Meet the Kiwi ceramicist showcasing the Japanese art of ‘nerikomi’

Meet the Kiwi ceramicist showcasing the Japanese art of ‘nerikomi’
New Zealand-based Mystery Creek Ceramics creates a kaleidoscope of handmade tableware pieces through the process of nerikomi, the Japanese art of folding coloured clay.

“I find that giving in to the serendipity of the process is incredibly cathartic,” says Alex Wilkinson, the talented Waikato-based ceramic artist behind Mystery Creek Ceramics.

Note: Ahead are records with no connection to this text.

(* ===== verification/CaptureLease.v ===== *)
(** * The suppression lease (monhop-core/src/capture.rs)

    While input is routed to another computer the local one suppresses it under
    a lease of at most 120 ms that the controller keeps renewing.  The lease
    shares the capture's stop byte.  [Duration] is its nanoseconds; a [None]
    outcome is the [expect] of [stopped_or]. *)

From S2P Require Import Prelude CaptureEvent.

Definition MAX_SUPPRESSION_TTL : Z := ms 120.

Record SuppressionLease := mkLease {
  lease_generation : Z; lease_deadline : option Z; lease_last_now : Z; lease_stop : CaptureStop }.

Abbreviation Outcome := (option (result StopReason unit)) (only parsing).

Definition new_lease (generation now : Z) (s : CaptureStop) : SuppressionLease :=
  mkLease generation None now s.

(** [Err(self.stop.stopped_or(r))]. *)
Definition lease_fail (l : SuppressionLease) (r : StopReason) : SuppressionLease * Outcome :=
  let '(s, reason) := stopped_or (lease_stop l) r in
  (mkLease (lease_generation l) (lease_deadline l) (lease_last_now l) s, Err <$> reason).

(** [?] on an outcome. *)
Definition then_ (m : SuppressionLease * Outcome) (f : SuppressionLease -> SuppressionLease * Outcome)
  : SuppressionLease * Outcome :=
  match m with
  | (l, Some (Ok _)) => f l
  | m => m
  end.

Definition observe_time (l : SuppressionLease) (now : Z) : SuppressionLease * Outcome :=
  match stop_reason (lease_stop l) with
  | Some reason => (l, Some (Err reason))
  | None =>
      if now <? lease_last_now l then lease_fail l ClockRegression
      else (mkLease (lease_generation l) (lease_deadline l) now (lease_stop l), Some (Ok ()))
  end.

Definition validate_generation_and_time (l : SuppressionLease) (generation now : Z)
  : SuppressionLease * Outcome :=
  then_ (observe_time l now) (fun l =>
    match stop_reason (lease_stop l) with
    | Some reason => (l, Some (Err reason))
    | None =>
        if negb (generation =? lease_generation l) then lease_fail l InvalidInput
        else (l, Some (Ok ()))
    end).

Definition reject_expired (l : SuppressionLease) (now : Z) : SuppressionLease * Outcome :=
  match stop_reason (lease_stop l) with
  | Some reason => (l, Some (Err reason))
  | None =>
      if match lease_deadline l with Some d => d <=? now | None => false end
      then lease_fail l LeaseExpired
      else (l, Some (Ok ()))
  end.

Definition renew (l : SuppressionLease) (generation now ttl : Z) : SuppressionLease * Outcome :=
  then_ (validate_generation_and_time l generation now) (fun l =>
  then_ (reject_expired l now) (fun l =>
    if (ttl =? 0) || (MAX_SUPPRESSION_TTL <? ttl) then lease_fail l InvalidInput
    else match checked_add_duration now ttl with
    | None => lease_fail l InvalidInput
    | Some d => (mkLease (lease_generation l) (Some d) (lease_last_now l) (lease_stop l), Some (Ok ()))
    end)).

Definition release_lease (l : SuppressionLease) (generation now : Z) : SuppressionLease * Outcome :=
  then_ (validate_generation_and_time l generation now) (fun l =>
  then_ (reject_expired l now) (fun l =>
    (mkLease (lease_generation l) None (lease_last_now l) (lease_stop l), Some (Ok ())))).

Definition outcome_ok (o : Outcome) : bool := match o with Some (Ok _) => true | _ => false end.

Definition is_suppressing (l : SuppressionLease) (now : Z) : SuppressionLease * bool :=
  let '(l, o) := observe_time l now in
  if negb (outcome_ok o) || is_stopped (lease_stop l) then (l, false)
  else
    let '(l, o) := reject_expired l now in
    (l, outcome_ok o && bool_decide (is_Some (lease_deadline l))).

(** ** Leases that can occur

    [active] is the last renewal that succeeded, as its time and length, unless
    a release succeeded after it. *)

Inductive LeaseOp :=
| LRenew (generation now ttl : Z)
| LRelease (generation now : Z)
| LQuery (now : Z)
| LStop (r : StopReason).

Definition lease_step (st : SuppressionLease * option (Z * Z)) (op : LeaseOp)
  : SuppressionLease * option (Z * Z) :=
  let '(l, active) := st in
  match op with
  | LRenew g now ttl =>
      let '(l', o) := renew l g now ttl in
      (l', if outcome_ok o then Some (now, ttl) else active)
  | LRelease g now =>
      let '(l', o) := release_lease l g now in (l', if outcome_ok o then None else active)
  | LQuery now => (fst (is_suppressing l now), active)
  | LStop r =>
      (mkLease (lease_generation l) (lease_deadline l) (lease_last_now l) (stop_with (lease_stop l) r), active)
  end.

Inductive lease_reach (generation start : Z) : SuppressionLease * option (Z * Z) -> Prop :=
| lease_reach_new : lease_reach generation start (new_lease generation start new_stop, None)
| lease_reach_step st op :
    lease_reach generation start st ->
    match op with LRenew _ _ ttl => 0 <= ttl | _ => True end ->
    lease_reach generation start (lease_step st op).

Definition lease_ok (st : SuppressionLease * option (Z * Z)) : Prop :=
  let '(l, active) := st in
  stop_ok (lease_stop l)
  /\ lease_deadline l = (fun '(t, ttl) => t + ttl) <$> active
  /\ forall t ttl, active = Some (t, ttl) ->
     0 < ttl <= MAX_SUPPRESSION_TTL /\ t <= lease_last_now l.

Section Lease.

(** A failure stops the lease, reports a reason and changes nothing else. *)
Lemma lease_fail_spec l r :
  stop_ok (lease_stop l) ->
  exists s reason, lease_fail l r
    = (mkLease (lease_generation l) (lease_deadline l) (lease_last_now l) s, Some (Err reason))
    /\ stop_ok s /\ stop_reason s = Some reason.
Proof.
  intros Hs. destruct (stop_with_reason _ r Hs) as [reason Hr].
  unfold lease_fail, stopped_or. rewrite Hr. exists (stop_with (lease_stop l) r), reason.
  split_and!; try done. by apply stop_with_ok.
Qed.

(** The checks at the head of every call: they fail and stop the lease, or pass
    and move its clock. *)
Lemma checks_spec l generation now :
  stop_ok (lease_stop l) ->
  let m := then_ (validate_generation_and_time l generation now) (fun l => reject_expired l now) in
  (exists s t reason, m = (mkLease (lease_generation l) (lease_deadline l) t s, Some (Err reason))
     /\ stop_ok s /\ stop_reason s = Some reason /\ lease_last_now l <= t)
  \/ (m = (mkLease (lease_generation l) (lease_deadline l) now (lease_stop l), Some (Ok ()))
      /\ stop_reason (lease_stop l) = None /\ lease_last_now l <= now
      /\ generation = lease_generation l
      /\ forall d, lease_deadline l = Some d -> now < d).
Proof.
  intros Hs. unfold validate_generation_and_time, observe_time, reject_expired.
  destruct (stop_reason (lease_stop l)) as [reason|] eqn:Er.
  { left. exists (lease_stop l), (lease_last_now l), reason. destruct l. cbn. by split_and!. }
  destruct (now <? lease_last_now l) eqn:Et; bool_inv.
  { destruct (lease_fail_spec l ClockRegression Hs) as (s & reason & -> & ? & ?). left.
    exists s, (lease_last_now l), reason. by split_and!. }
  cbn [then_ lease_stop lease_generation lease_deadline]. rewrite Er.
  set (l' := mkLease _ _ now _).
  destruct (negb (generation =? lease_generation l)) eqn:Eg; bool_inv.
  { destruct (lease_fail_spec l' InvalidInput Hs) as (s & reason & -> & ? & ?). left.
    exists s, now, reason. by split_and!. }
  cbn [then_ lease_stop lease_deadline l']. rewrite Er.
  destruct (lease_deadline l) as [d|] eqn:Ed; [destruct (d <=? now) eqn:El; bool_inv|].
  - destruct (lease_fail_spec l' LeaseExpired Hs) as (s & reason & Hf & ? & ?).
    unfold l' in Hf. rewrite ?Ed in Hf. left. exists s, now, reason. by split_and!.
  - right. split_and!; try done. by intros ? [= <-].
  - right. by split_and!.
Qed.

Lemma is_suppressing_spec l now :
  stop_ok (lease_stop l) ->
  exists t s b, is_suppressing l now = (mkLease (lease_generation l) (lease_deadline l) t s, b)
    /\ stop_ok s /\ lease_last_now l <= t
    /\ (b = true <-> stop_reason (lease_stop l) = None /\ lease_last_now l <= now
        /\ exists d, lease_deadline l = Some d /\ now < d).
Proof.
  intros Hs. unfold is_suppressing, observe_time.
  destruct (stop_reason (lease_stop l)) as [reason|] eqn:Er.
  { exists (lease_last_now l), (lease_stop l), false. destruct l. cbn in *. split_and!; try done. naive_solver. }
  destruct (now <? lease_last_now l) eqn:Et; bool_inv.
  { destruct (lease_fail_spec l ClockRegression Hs) as (s & reason & -> & ? & ?).
    exists (lease_last_now l), s, false. cbn. split_and!; try done. split; [done|]. intros (_ & ? & _). lia. }
  cbn [outcome_ok negb orb lease_stop]. unfold is_stopped. rewrite Er, bool_decide_eq_false_2 by (by intros [??]).
  unfold reject_expired. cbn [lease_stop lease_deadline]. rewrite Er. set (l' := mkLease _ _ now _).
  destruct (lease_deadline l) as [d|] eqn:Ed; [destruct (d <=? now) eqn:El; bool_inv|].
  - destruct (lease_fail_spec l' LeaseExpired Hs) as (s & reason & -> & ? & ?).
    exists now, s, false. cbn. split_and!; try done. split; [done|].
    intros (_ & _ & d' & [= <-] & ?). lia.
  - exists now, (lease_stop l), true. cbn. split_and!; try done. split; [|done]. intros _. split_and!; try done.
    by exists d.
  - exists now, (lease_stop l), false. cbn. split_and!; try done. naive_solver.
Qed.

Lemma then_then_ m f g : then_ m (fun l => then_ (f l) g) = then_ (then_ m f) g.
Proof. by destruct m as [l [[[]|]|]]. Qed.

Lemma lease_step_ok st op :
  lease_ok st -> match op with LRenew _ _ ttl => 0 <= ttl | _ => True end -> lease_ok (lease_step st op).
Proof.
  destruct st as [l active]. intros (Hs & Hd & Ha) Hop. destruct op as [g now ttl|g now|now|r]; cbn [lease_step].
  - unfold renew. rewrite then_then_.
    destruct (checks_spec l g now Hs) as [(s & t & reason & -> & Hb & _ & Ht)|(-> & Hn & Ht & -> & _)];
      cbn [then_ outcome_ok lease_generation lease_deadline lease_last_now lease_stop].
    { split_and!; try done. cbn. intros t' ttl' E. destruct (Ha t' ttl' E). lia. }
    set (l' := mkLease _ _ now _).
    assert (Hfail : forall r, let '(l'', o) := lease_fail l' r in lease_ok (l'', if outcome_ok o then Some (now, ttl) else active)).
    { intros r. destruct (lease_fail_spec l' r Hs) as (s & reason & -> & ? & _). cbn.
      split_and!; try done. cbn. intros t' ttl' E. destruct (Ha t' ttl' E). lia. }
    destruct ((ttl =? 0) || (MAX_SUPPRESSION_TTL <? ttl)) eqn:E; [apply Hfail|]. bool_inv.
    unfold checked_add_duration. destruct (now + ttl <=? duration_max); [|apply Hfail].
    cbn. split_and!; try done. intros ? ? [= <- <-]. cbn. lia.
  - unfold release_lease. rewrite then_then_.
    destruct (checks_spec l g now Hs) as [(s & t & reason & -> & Hb & _ & Ht)|(-> & Hn & Ht & -> & _)]; cbn.
    + split_and!; try done. cbn. intros t' ttl' E. destruct (Ha t' ttl' E). lia.
    + split_and!; done.
  - destruct (is_suppressing_spec l now Hs) as (t & s & b & -> & Hb & Ht & _). cbn. split_and!; try done.
    cbn. intros t' ttl' E. destruct (Ha t' ttl' E). lia.
  - cbn. split_and!; try done. by apply stop_with_ok.
Qed.

Lemma lease_reach_ok g start st : lease_reach g start st -> lease_ok st.
Proof.
  induction 1 as [|st op _ IH Hop]; [|by apply lease_step_ok].
  cbn. split_and!; [by left|done|done].
Qed.
End Lease.

(** ** Properties *)

(** Suppression fails open: after any sequence of renewals, releases,
    queries and stops, input is suppressed at a moment exactly when the capture
    is not stopped, the clock has not gone back, and the last successful
    renewal, not released since, is recent enough; that renewal is at most
    120 ms old, so a controller that dies stops suppressing within 120 ms. No
    call panics, and once stopped no renewal succeeds. *)
Theorem suppression_is_bounded (generation start now ttl g : Z) (l : SuppressionLease)
    (active : option (Z * Z)) :
  lease_reach generation start (l, active) ->
  (snd (is_suppressing l now) = true <->
    stop_reason (lease_stop l) = None /\ lease_last_now l <= now
    /\ exists t len, active = Some (t, len) /\ now < t + len)
  /\ (snd (is_suppressing l now) = true ->
      exists t len, active = Some (t, len) /\ t <= now < t + len /\ 0 < len <= MAX_SUPPRESSION_TTL)
  /\ is_Some (snd (renew l g now ttl)) /\ is_Some (snd (release_lease l g now))
  /\ (forall reason, stop_reason (lease_stop l) = Some reason ->
      renew l g now ttl = (l, Some (Err reason)) /\ is_suppressing l now = (l, false)).
Proof.
  intros Hr. pose proof (lease_reach_ok _ _ _ Hr) as (Hs & Hd & Ha).
  destruct (is_suppressing_spec l now Hs) as (t & s & b & Hq & _ & _ & Hb).
  assert (Hiff : snd (is_suppressing l now) = true <->
    stop_reason (lease_stop l) = None /\ lease_last_now l <= now
    /\ exists t len, active = Some (t, len) /\ now < t + len).
  { rewrite Hq. cbn [snd]. rewrite Hb, Hd. destruct active as [[t' len]|]; cbn; naive_solver. }
  split_and!; [done| | | |].
  - intros (_ & Hl & t' & len & E & Hlt)%Hiff. destruct (Ha t' len E). exists t', len. split_and!; done || lia.
  - unfold renew. rewrite then_then_.
    destruct (checks_spec l g now Hs) as [(s' & t' & reason & -> & _)|(-> & _)]; cbn [then_]; [by eexists|].
    set (l' := mkLease _ _ now _).
    assert (Hf : forall r, is_Some (snd (lease_fail l' r)))
      by (intros r; destruct (lease_fail_spec l' r Hs) as (? & ? & -> & _); by eexists).
    case_match; [apply Hf|]. case_match; [by eexists|apply Hf].
  - unfold release_lease. rewrite then_then_.
    destruct (checks_spec l g now Hs) as [(s' & t' & reason & -> & _)|(-> & _)]; by eexists.
  - intros reason Hst. unfold renew, validate_generation_and_time, is_suppressing, observe_time.
    by rewrite Hst.
Qed.

Definition lease_sample : SuppressionLease * option (Z * Z) :=
  lease_step (new_lease 1 0 new_stop, None) (LRenew 1 (ms 10) (ms 100)).

Lemma suppression_is_bounded_witness :
  snd (is_suppressing (fst lease_sample) (ms 109)) = true
  /\ snd (is_suppressing (fst lease_sample) (ms 110)) = false
  /\ exists t len, snd lease_sample = Some (t, len) /\ t <= ms 109 < t + len /\ 0 < len <= MAX_SUPPRESSION_TTL.
Proof.
  split; [reflexivity|]. split; [reflexivity|].
  destruct (suppression_is_bounded 1 0 (ms 109) 0 0 (fst lease_sample) (snd lease_sample)) as (_ & H & _).
  - apply (lease_reach_step 1 0 (new_lease 1 0 new_stop, None) (LRenew 1 (ms 10) (ms 100))).
    + apply lease_reach_new.
    + vm_compute. discriminate.
  - apply H. reflexivity.
Defined.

Specialising in nerikomi, the Japanese art of folding coloured clay, Wilkinson uses this technique to embrace a huge array of colour and patterns in her work. Translated as ‘kneading’, nerikomi is an incredibly time-consuming way of making ceramics where layers of different coloured clay are stacked and pressed together. It’s only on slicing through the pressed clay that a single patterned piece is revealed, that can then be transformed into an object. “It’s very grounding and technique-focused. It takes many years to learn to bend the medium to what you want to do,” says Wilkinson.

Credit: Holly Kate Photography

Not for the impatient, one piece can take one month to construct and two weeks to fire. She loves the randomness, saying of the process, “Once the piece gets in the slab roller and in the kiln all kinds of weird and wonderful things can happen.”

From stripes to checks, to textured sprinkle glazes and her most popular design – a rainbow stripe – her pieces feel joyful, and bring a sense of optimism to a table. “I want them to feel like a little piece of art you can have your morning cup of coffee in,” she says.

Credit: Holly Kate Photography

Wilkinson wasn’t always set for a career as a ceramicist. After finishing high school, she began studying chemical engineering, then switched to business studies, but things finally felt like they clicked into place when she found her niche at art school working with clay. She credits ceramics with lifting her out of a depression that had taken hold as she eschewed her creative side and tried to conform to what she felt like she should be doing.

Looking back, it’s clear that this trajectory paved the way for the success of Mystery Creek Ceramics, with her business acumen put to good use and her aptitude for science an advantage in the colour chemistry involved in ceramic glazing. But at the time, the stop-and-start nature of her journey felt like a failure, something she attributes to her young age and having not really failed at anything before.

Credit: Holly Kate Photography

“Pottery taught me to fail on a small scale, and that you can try again and again,” she explains. “I can’t control what’s going to happen – you hand it over to the process. Even if something doesn’t work out, the process will have taught me something.” Working with clay has taught her the benefits of letting go of perfectionism, of making and remaking, and of embracing the process.

Having recently graduated with honours from a degree in sculpture, Wilkinson is working toward an exhibition showing her artistic work, opening mid-October at Ramp Gallery in Hamilton. The series of sculptural objects look like “small, gloopy desserts”, and, she says, have been vehicles for experimentation and pushing the boundaries of ceramic glazing.

Wilkinson now divides her time between Mystery Creek Ceramics, her personal artistic sculptural practice, and teaching, of which she says, “Passing my passion for ceramics on is my favourite part of my practice.”